TASK: Quote exactly the lines from the start of the entries to the one with "([review_anchor] of [src/src/domain/mod.rs]), what", both ends included.

Saved entries

====

(* ===== verification/Reviews.v ===== *)
(** * What a run's events say of its reviews and rechecks

    Readers of single events that the folds over a run's history share:
    whether a recorded review lets the run land ([lets_land] of
    [src/src/domain/concern.rs], [judged_converged] of
    [src/src/domain/review_reason.rs]), where its review stands
    ([review_anchor] of [src/src/domain/mod.rs]), what a failed recheck did
    ([src/src/domain/recheck.rs]) and the limit of revises an attempt read
    ([ReviseLimit] of [src/src/domain/mod.rs]). *)
From S2P Require Import Prelude Text Vocab Ids EventKinds Events Concern.

Section reviews.
  Context {P : Type} `{Payload P}.

Definition lets_land (review : P) : bool :=
  match field review "route" ≫= λ route, text_of route "destination" with
  | Some destination => bool_decide (destination = "land")
  | None =>
      match text_of review "verdict" with
      | Some "pass" => true
      | Some "concern" =>
          bool_decide
            (decide_concern (known (text_of review "recommendation"))
               (known (text_of review "confidence"))
               (reason (text_of review "reason_category")) true = ConcernDecision.Land)
      | _ => false
      end
  end.

Definition judged_converged (event : RunEvent P) : bool :=
  RunEvent.is_kind event EventKind.ReviseLimitJudged
  && flag_is (RunEvent.payload event) "converged".

Definition review_anchor (events : list (RunEvent P)) : option (RunEvent P) :=
  find_last
    (λ e, RunEvent.is_in e
       [EventKind.ValidationFinished; EventKind.ReviewStarted; EventKind.ReviewFinished;
        EventKind.ReviseRequested; EventKind.ReviseUnsent; EventKind.ReviseFinished;
        EventKind.ConflictPrecheck; EventKind.ConflictResolved]) events.

(** ** Rechecks *)
Definition RESUMED : string := "resumed".
Definition HELD : string := "held".
Definition SKIPPED : string := "skipped".

Definition recheck_parks (event : RunEvent P) : bool :=
  RunEvent.is_kind event EventKind.LandingRecheckFailed
  && text_is (RunEvent.payload event) "action" RESUMED.

(** [RecordedFailure::restore(event).skipped()] and [environmental()]. *)
Definition skipped (event : RunEvent P) : bool :=
  text_is (RunEvent.payload event) "action" SKIPPED.
Definition environmental (event : RunEvent P) : bool :=
  skipped event && negb (flag_is (RunEvent.payload event) "main_failed").

Definition held_against (events : list (RunEvent P)) (main head : string) :
    option (RunEvent P) :=
  e ← find_last (λ e, RunEvent.is_kind e EventKind.LandingRecheckFailed) events;
  if text_is (RunEvent.payload e) "action" HELD && text_is (RunEvent.payload e) "main" main
     && text_is (RunEvent.payload e) "head" head
  then Some e else None.
End reviews.

(** ** The limit of revises *)
Definition MAX_REVISE_ATTEMPTS : nat := 2.
Module ReviseLimit.
(** [usize] of 64 bits. *)
Record t : Set := wrap { get : nat }.
#[global] Instance eq_dec : EqDecision t.
Proof. solve_decision. Defined.
Definition RECORDED : string := "revise_limit".
Definition new (limit : nat) : option t := then_some (1 <=? limit)%nat (wrap limit).
Definition recorded {P} `{Payload P} (payload : P) : option t :=
  limit ← unsigned_of payload RECORDED; new (N.to_nat limit).
Definition default : t := wrap MAX_REVISE_ATTEMPTS.

Lemma new_Some limit l : new limit = Some l ↔ l = wrap limit ∧ 1 ≤ limit.
Proof.
  unfold new, then_some. destruct (1 <=? limit)%nat eqn:Hle.
  - apply Nat.leb_le in Hle. naive_solver.
  - apply Nat.leb_gt in Hle. split; [done|lia].
Qed.

Lemma recorded_positive {P} `{Payload P} (payload : P) l : recorded payload = Some l → 1 ≤ get l.
Proof.
  unfold recorded. intros (n & _ & Hl)%bind_Some. by apply new_Some in Hl as [-> ?].
Qed.
End ReviseLimit.
Abbreviation ReviseLimit := ReviseLimit.t.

====

RESULT BELOW:
(* ===== verification/Reviews.v ===== *)
(** * What a run's events say of its reviews and rechecks

    Readers of single events that the folds over a run's history share:
    whether a recorded review lets the run land ([lets_land] of
    [src/src/domain/concern.rs], [judged_converged] of
    [src/src/domain/review_reason.rs]), where its review stands
    ([review_anchor] of [src/src/domain/mod.rs]), what a failed recheck did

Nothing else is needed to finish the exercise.